James Carroll interprets Borders bankruptcy as evidence that corporations’ involvement over the past 20 years in book retailing has spawned “massive cultural impoverishment” in America (“As stores die, so does book culture,” July 25).  With “sacred” independent booksellers destroyed by the “predatory capitalism” of big-box retailing (and now also by the “screen technologies” of e-books), Mr. Carroll is convinced that illiteracy and ignorance stalk the land.

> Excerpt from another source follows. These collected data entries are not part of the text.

(* ===== verification/Text.v ===== *)
(** * Text: the string operations the sources use

    Text is a [list ascii]: the sources' amounts, addresses and identifiers are
    ASCII, and every method modelled here ([trim], [split_once], [parse],
    [to_ascii_lowercase], [strip_prefix], [contains]) is the restriction of
    Rust's to ASCII text.  Decimal printing ([u128::to_string], [{:09}]) and
    parsing ([str::parse::<u128>]) are defined with their round trip. *)
From Stdlib Require Import Ascii.
From S2P Require Import Prelude.

Abbreviation text := (list ascii).

Definition to_text (s : string) : text := String.list_ascii_of_string s.
Definition of_text (t : text) : string := String.string_of_list_ascii t.

Lemma of_to_text s : of_text (to_text s) = s.
Proof. apply String.string_of_list_ascii_of_string. Qed.
Lemma to_of_text t : to_text (of_text t) = t.
Proof. apply String.list_ascii_of_string_of_list_ascii. Qed.
Lemma to_text_length s : length (to_text s) = String.length s.
Proof. unfold to_text. induction s as [|c s IH]; simpl; [done|]. by f_equal. Qed.

Definition code (c : ascii) : Z := Z.of_N (N_of_ascii c).

Definition is_ws (c : ascii) : bool :=
  (code c =? 32) || ((9 <=? code c) && (code c <=? 13)).
Definition is_digit (c : ascii) : bool := (48 <=? code c) && (code c <=? 57).
Definition is_hexdigit (c : ascii) : bool :=
  is_digit c || ((97 <=? code c) && (code c <=? 102)) || ((65 <=? code c) && (code c <=? 70)).
Definition lower (c : ascii) : ascii :=
  if (65 <=? code c) && (code c <=? 90) then ascii_of_N (Z.to_N (code c + 32)) else c.

(** [str::to_ascii_lowercase]. *)
Definition to_ascii_lowercase (t : text) : text := map lower t.
(** [str::eq_ignore_ascii_case]. *)
Definition eq_ignore_ascii_case (a b : text) : bool :=
  bool_decide (to_ascii_lowercase a = to_ascii_lowercase b).

Fixpoint trim_start (t : text) : text :=
  match t with
  | [] => []
  | c :: t' => if is_ws c then trim_start t' else t
  end.
(** [str::trim]. *)
Definition trim (t : text) : text := rev (trim_start (rev (trim_start t))).

(** [str::split_once(char)]. *)
Fixpoint split_once (c : ascii) (t : text) : option (text * text) :=
  match t with
  | [] => None
  | d :: t' => if bool_decide (c = d) then Some ([], t')
               else match split_once c t' with
                    | Some (a, b) => Some (d :: a, b)
                    | None => None
                    end
  end.

(** [str::split_once("::")] for a two-character separator. *)
Fixpoint split_once2 (c1 c2 : ascii) (t : text) : option (text * text) :=
  match t with
  | [] => None
  | d :: t' =>
      match t' with
      | e :: t'' =>
          if bool_decide (c1 = d) && bool_decide (c2 = e) then Some ([], t'')
          else match split_once2 c1 c2 t' with
               | Some (a, b) => Some (d :: a, b)
               | None => None
               end
      | [] => None
      end
  end.

(** [str::strip_prefix]. *)
Fixpoint strip_prefix (p t : text) : option text :=
  match p, t with
  | [], _ => Some t
  | a :: p', b :: t' => if bool_decide (a = b) then strip_prefix p' t' else None
  | _ :: _, [] => None
  end.

(** [str::contains] for a pattern. *)
Fixpoint contains_text (p t : text) : bool :=
  match strip_prefix p t with
  | Some _ => true
  | None => match t with [] => false | _ :: t' => contains_text p t' end
  end.

Definition contains (c : ascii) (t : text) : bool := existsb (fun d => bool_decide (c = d)) t.

(** ** Decimal numerals *)

Definition digit_char (d : Z) : ascii := ascii_of_N (Z.to_N (48 + d)).
Definition char_digit (c : ascii) : Z := code c - 48.

(** Most significant digit first; [fuel] digits at most. *)
Fixpoint dec_digits (fuel : nat) (n : Z) (acc : list Z) : list Z :=
  match fuel with
  | O => acc
  | S f => if n <? 10 then n :: acc else dec_digits f (n / 10) (n mod 10 :: acc)
  end.
Definition dec_value (ds : list Z) : Z := fold_left (fun a d => 10 * a + d) ds 0.

(** [u128::to_string]: 39 digits hold every [u128]. *)
Definition print_u128 (n : Z) : text := map digit_char (dec_digits 39 n []).

(** Exactly [w] digits, zero padded: the [{:0w}] of a number below [10^w]. *)
Fixpoint fixed_digits (w : nat) (n : Z) : list Z :=
  match w with
  | O => []
  | S w' => fixed_digits w' (n / 10) ++ [n mod 10]
  end.

(** The digits of [str::parse] for an unsigned type: non-empty, all decimal
    digits, within the maximum. *)
Definition parse_digits (max : Z) (t : text) : option Z :=
  match t with
  | [] => None
  | _ => if forallb is_digit t
         then try_from max (dec_value (map char_digit t))
         else None
  end.
(** [str::parse::<uN>]: a single leading ['+'] is accepted. *)
Definition parse_uint (max : Z) (t : text) : option Z :=
  match t with
  | c :: t' => if bool_decide (c = "+"%char) then parse_digits max t' else parse_digits max t
  | [] => None
  end.

(** *** Lemmas *)

Definition digits_ok (ds : list Z) : Prop := Forall (fun d => 0 <= d <= 9) ds.

Lemma digit_cases d : 0 <= d <= 9 ->
  d = 0 \/ d = 1 \/ d = 2 \/ d = 3 \/ d = 4 \/ d = 5 \/ d = 6 \/ d = 7 \/ d = 8 \/ d = 9.
Proof. lia. Qed.

Ltac each_digit Hd :=
  apply digit_cases in Hd;
  repeat match type of Hd with _ \/ _ => destruct Hd as [->|Hd] | _ => rewrite Hd in * end.

Lemma char_digit_char d : 0 <= d <= 9 -> char_digit (digit_char d) = d.
Proof. intros Hd. each_digit Hd; reflexivity. Qed.
Lemma digit_char_is_digit d : 0 <= d <= 9 -> is_digit (digit_char d) = true.
Proof. intros Hd. each_digit Hd; reflexivity. Qed.
Lemma digit_char_ne d c : is_digit c = false -> 0 <= d <= 9 -> c <> digit_char d.
Proof. intros Hc Hd ->. by rewrite digit_char_is_digit in Hc. Qed.
Lemma digit_char_not_ws d : 0 <= d <= 9 -> is_ws (digit_char d) = false.
Proof. intros Hd. each_digit Hd; reflexivity. Qed.

Lemma dec_value_app a b :
  dec_value (a ++ b) = dec_value a * 10 ^ Z.of_nat (length b) + dec_value b.
Proof.
  unfold dec_value. revert a. induction b as [|x b IH] using rev_ind; intros a; simpl.
  - rewrite app_nil_r. lia.
  - rewrite app_assoc, (fold_left_app _ (a ++ b)), (fold_left_app _ b), length_app.
    cbn [fold_left length]. rewrite IH.
    rewrite Nat.add_1_r, Nat2Z.inj_succ, Z.pow_succ_r by lia. lia.
Qed.

Lemma dec_value_cons d ds : dec_value (d :: ds) = d * 10 ^ Z.of_nat (length ds) + dec_value ds.
Proof. apply (dec_value_app [d] ds). Qed.

Lemma dec_digits_spec fuel n acc :
  0 <= n < 10 ^ Z.of_nat fuel -> (0 < fuel)%nat -> digits_ok acc ->
  digits_ok (dec_digits fuel n acc) /\ dec_digits fuel n acc <> [] /\
  dec_value (dec_digits fuel n acc) = n * 10 ^ Z.of_nat (length acc) + dec_value acc.
Proof.
  revert n acc. induction fuel as [|f IH]; intros n acc Hn Hf Hacc; [lia|]. simpl.
  rewrite Nat2Z.inj_succ, Z.pow_succ_r in Hn by lia.
  destruct (Z.ltb_spec n 10) as [Hlt|Hge].
  - split_and!; [constructor; [lia|done] | done | apply dec_value_cons].
  - destruct f as [|f]; [simpl in Hn; lia|].
    destruct (IH (n / 10) (n mod 10 :: acc)) as (H1 & H2 & H3).
    + split; [apply Z.div_pos; lia | apply Z.div_lt_upper_bound; lia].
    + lia.
    + constructor; [|done]. pose proof (Z.mod_pos_bound n 10). lia.
    + split_and!; [done..|]. rewrite H3, dec_value_cons. cbn [length].
      rewrite Nat2Z.inj_succ, Z.pow_succ_r by lia.
      pose proof (Z.div_mod n 10 ltac:(lia)). nia.
Qed.

Lemma fixed_digits_spec w n :
  0 <= n -> digits_ok (fixed_digits w n) /\ length (fixed_digits w n) = w /\
  dec_value (fixed_digits w n) = n mod 10 ^ Z.of_nat w.
Proof.
  revert n. induction w as [|w IH]; intros n Hn; cbn [fixed_digits].
  - split_and!; [constructor | done |]. by rewrite Z.mod_1_r.
  - destruct (IH (n / 10)) as (H1 & H2 & H3); [apply Z.div_pos; lia|].
    pose proof (Z.mod_pos_bound n 10 ltac:(lia)). split_and!.
    + apply Forall_app; split; [done|]. constructor; [lia|constructor].
    + rewrite length_app, H2. simpl. lia.
    + rewrite dec_value_app, H3. rewrite (Nat2Z.inj_succ w), Z.pow_succ_r by lia.
      rewrite (Z.rem_mul_r n 10) by lia. unfold dec_value. simpl. lia.
Qed.

Lemma parse_print_digits max ds :
  digits_ok ds -> ds <> [] -> dec_value ds <= max ->
  parse_digits max (map digit_char ds) = Some (dec_value ds).
Proof.
  intros Hok Hne Hmax. unfold parse_digits.
  assert (map char_digit (map digit_char ds) = ds) as ->.
  { clear Hne Hmax. induction Hok as [|d ds Hd _ IH]; simpl; [done|].
    rewrite char_digit_char, IH; done. }
  assert (forallb is_digit (map digit_char ds) = true) as ->.
  { clear Hne Hmax. induction Hok as [|d ds Hd _ IH]; simpl; [done|].
    rewrite digit_char_is_digit, IH; done. }
  destruct ds; [done|]. simpl. apply try_from_some. done.
Qed.

Lemma parse_uint_print max ds :
  digits_ok ds -> ds <> [] -> dec_value ds <= max ->
  parse_uint max (map digit_char ds) = Some (dec_value ds).
Proof.
  intros Hok Hne Hmax. rewrite <- (parse_print_digits max ds) by done.
  unfold parse_uint. destruct Hok as [|d ds Hd Hok]; [done|]. cbn [map].
  rewrite bool_decide_eq_false_2; [done|]. intros Heq.
  by apply (digit_char_ne d "+"%char).
Qed.

Lemma print_parse_u128 n :
  in_u128 n -> parse_uint U128_MAX (print_u128 n) = Some n.
Proof.
  intros Hn. destruct (dec_digits_spec 39 n []) as (H1 & H2 & H3); [ilia|lia|constructor|].
  unfold print_u128. rewrite parse_uint_print; [|done|done|].
  - rewrite H3. unfold dec_value. simpl. f_equal. lia.
  - rewrite H3. unfold dec_value. simpl. ilia.
Qed.

Lemma trim_start_id t : Forall (fun c => is_ws c = false) t -> trim_start t = t.
Proof. intros [|c t' Hc _]; simpl; [done|]. by rewrite Hc. Qed.
Lemma trim_id t : Forall (fun c => is_ws c = false) t -> trim t = t.
Proof.
  intros Ht. unfold trim. rewrite (trim_start_id t) by done.
  rewrite trim_start_id by (apply Forall_rev; done). apply rev_involutive.
Qed.

Lemma split_once_none c t : contains c t = false -> split_once c t = None.
Proof.
  induction t as [|d t IH]; simpl; [done|].
  rewrite orb_false_iff. intros [Hd Ht]. by rewrite Hd, IH.
Qed.
Lemma split_once_app c a b : contains c a = false -> split_once c (a ++ c :: b) = Some (a, b).
Proof.
  induction a as [|d a IH]; simpl; [by rewrite bool_decide_eq_true_2|].
  rewrite orb_false_iff. intros [Hd Ht]. by rewrite Hd, IH.
Qed.

Lemma digits_no_ws ds : digits_ok ds -> Forall (fun c => is_ws c = false) (map digit_char ds).
Proof. intros H. apply Forall_map. eapply Forall_impl; [done|]. intros d Hd. by apply digit_char_not_ws. Qed.
Lemma digits_not_contains c ds :
  is_digit c = false -> digits_ok ds -> contains c (map digit_char ds) = false.
Proof.
  intros Hc Hok. induction Hok as [|d ds Hd _ IH]; simpl; [done|].
  rewrite IH, orb_false_r. apply bool_decide_eq_false_2. by apply digit_char_ne.
Qed.
Lemma contains_app c a b : contains c (a ++ b) = contains c a || contains c b.
Proof. apply existsb_app. Qed.
Lemma contains_cons c d t : contains c (d :: t) = bool_decide (c = d) || contains c t.
Proof. done. Qed.

Lemma trim_start_idem t : trim_start (trim_start t) = trim_start t.
Proof. induction t as [|c t IH]; simpl; [done|]. destruct (is_ws c) eqn:E; [done|]. simpl. by rewrite E. Qed.
Lemma trim_start_snoc t c :
  is_ws c = false -> trim_start (t ++ [c]) = trim_start t ++ [c].
Proof. intros Hc. induction t as [|d t IH]; simpl; [by rewrite Hc|]. by destruct (is_ws d). Qed.
(** Trimming the end keeps a text that starts with a visible character. *)
Lemma trim_start_rev_trim_start t :
  trim_start t = t -> trim_start (rev (trim_start (rev t))) = rev (trim_start (rev t)).
Proof.
  destruct t as [|c t]; [done|]. simpl. destruct (is_ws c) eqn:E.
  - intros H. exfalso. assert (length (trim_start t) <= length t)%nat.
    { clear. induction t as [|d t IH]; simpl; [lia|]. destruct (is_ws d); simpl; lia. }
    rewrite H in H0. simpl in H0. lia.
  - intros _. rewrite trim_start_snoc by done. rewrite rev_app_distr. simpl. by rewrite E.
Qed.
Lemma trim_trim t : trim (trim t) = trim t.
Proof.
  unfold trim. rewrite (trim_start_rev_trim_start (trim_start t)) by apply trim_start_idem.
  by rewrite rev_involutive, trim_start_idem.
Qed.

The only evidence that Mr. Carroll gives for the demise of the book, however, is “the shrinking number of published book reviews” and “today’s shallow political discourse.”  Were Mr. Carroll actually to look at the data (Oh how cold and factual; fit only for a Gradgrind!) he’d find that the number of new titles and editions published in the U.S. has risen spectacularly over the past 20 years.  In 1990, 46,738 new book titles were published in the U.S.  In 2002 the number was 247,777; in 2005 it was 282,500, and in 2009 the total number of new titles and editions published in the U.S. was a whopping 1,335,475 – the last figure reflecting the huge increase in the number of e-books whose publication is made possible by the ‘predatory capitalists’ and the “screen technologies” that Mr. Carroll is so very certain keep Americans from reading.